Rotten Apple

Sessenta e Dois

Aquela, infelizmente, não era a primeira nem a última vez em que eu voltaria para casa com o coração partido. Aceitar que tudo poderia estar se acabando lentamente, no entanto, não era minha única opção.

Mesmo que o medo me invadisse sem sequer pedir licença, eu deveria continuar. Afinal de contas, eu não havia aberto mão de tantas coisas por Woohyun e deixaria tudo para trás apenas porque havia um obstáculo em meu caminho. Imaginar que Myungsoo se aproximava dele aos poucos continuava a me ferir.

Enquanto caminhava por aquela rua que no passado compartilhávamos sem ao menos saber, me lembrei de que eu não estava sozinho. Eu nunca estive, depois de tudo.

Tentei ao máximo não pensar. Não somatizar ou envolver-me com algo que não me traria bons sentimentos. Eu estava poupando meu corpo de infecções físicas para que eu pudesse me manter perto de Woohyun, ter uma infecção em minha alma poderia ser tão perigosa quanto. Então apenas deixei estar.

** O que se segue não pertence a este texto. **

(** The lazy [votes]: forcing it without an entry 121 is an error. *)
Definition force_votes (boundary_height prev : Z) (collected : option Z) : result voting_error Z :=
  ok_or ((fun c => as_i32 (as_i32 prev + c)) <$> collected) (VotesCollectedAbsent boundary_height).

Definition clear_round (t : table) : table :=
  delete SoftForkVotesCollected (delete SoftForkStartingHeight t).

Definition start_round (boundary_height : Z) (t : table) : table :=
  <[SoftForkVotesCollected := 0]> (<[SoftForkStartingHeight := as_i32 boundary_height]> t).

(** A guard [h == at && test(force_votes()?)], which forces only at that height. *)
Definition at_height (h at_ : Z) (force : result voting_error Z) (test : Z -> bool)
    : result voting_error bool :=
  if h =? at_ then (let? v := force in Ok (test v)) else Ok false.

(** The [updateFork] part of [compute_boundary_parameters]: the table and whether the
    proposed update was activated. Every condition reads [current]. *)
Definition update_fork (voting : VotingConfig) (boundary_height : Z) (current : table)
    (tally : list (Z * Z)) (boundary_fork_vote : bool) : result voting_error (table * bool) :=
  let h := boundary_height in
  let l := voting_length voting in
  let ve := soft_fork_epochs voting in
  let ae := activation_epochs voting in
  match current !! SoftForkStartingHeight with
  | Some start =>
      let force := force_votes h (votes_in_prev_epoch tally) (current !! SoftForkVotesCollected) in
      let approved := soft_fork_approved voting in
      let mid_end := start + l * ve in
      let activation := start + l * (ve + ae) in
      let cleanup_fail := start + l * (ve + 1) in
      let cleanup_success := start + l * (ve + ae + 1) in
      let? success := at_height h cleanup_success force approved in
      let t1 := if success then clear_round current else current in
      let? failed := at_height h cleanup_fail force (fun v => negb (approved v)) in
      let t2 := if failed then clear_round t1 else t1 in
      let? restart :=
        (if boundary_fork_vote then
           if h =? cleanup_success then Ok true
           else at_height h cleanup_fail force (fun v => negb (approved v))
         else Ok false) in
      let t3 := if restart then start_round h t2 else t2 in
      let? t4 :=
        (if h <=? mid_end then
           let? v := force in Ok (<[SoftForkVotesCollected := v]> t3)
         else Ok t3) in
      let? activate := at_height h activation force approved in
      if activate then
        let? bv := ok_or (t4 !! BlockVersion) BlockVersionMissing in
        Ok (<[BlockVersion := as_i32 (bv + 1)]> t4, true)
      else Ok (t4, false)
  | None =>
      if boundary_fork_vote && (h mod l =? 0) then Ok (start_round h current, false)
      else Ok (current, false)
  end.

No dia seguinte, na escola, mantive minha posição firme em relação às minhas reações. Não me mostrei abatido, mesmo que Hyunhee houvesse me visto cabisbaixo no dia anterior. Ela me perguntaria, em todo caso eu ensaiara uma desculpa ótima e que a deixaria tranquila pelas próximas horas. Passei meu intervalo com meus melhores amigos. Sungjong se adatava cada dia mais ao novo colégio e as garotas começavam a rodeá-lo aos poucos – em  breve perderei de uma vez por todas meu posto de cara mais popular do colégio, mas esse título não mais me importa.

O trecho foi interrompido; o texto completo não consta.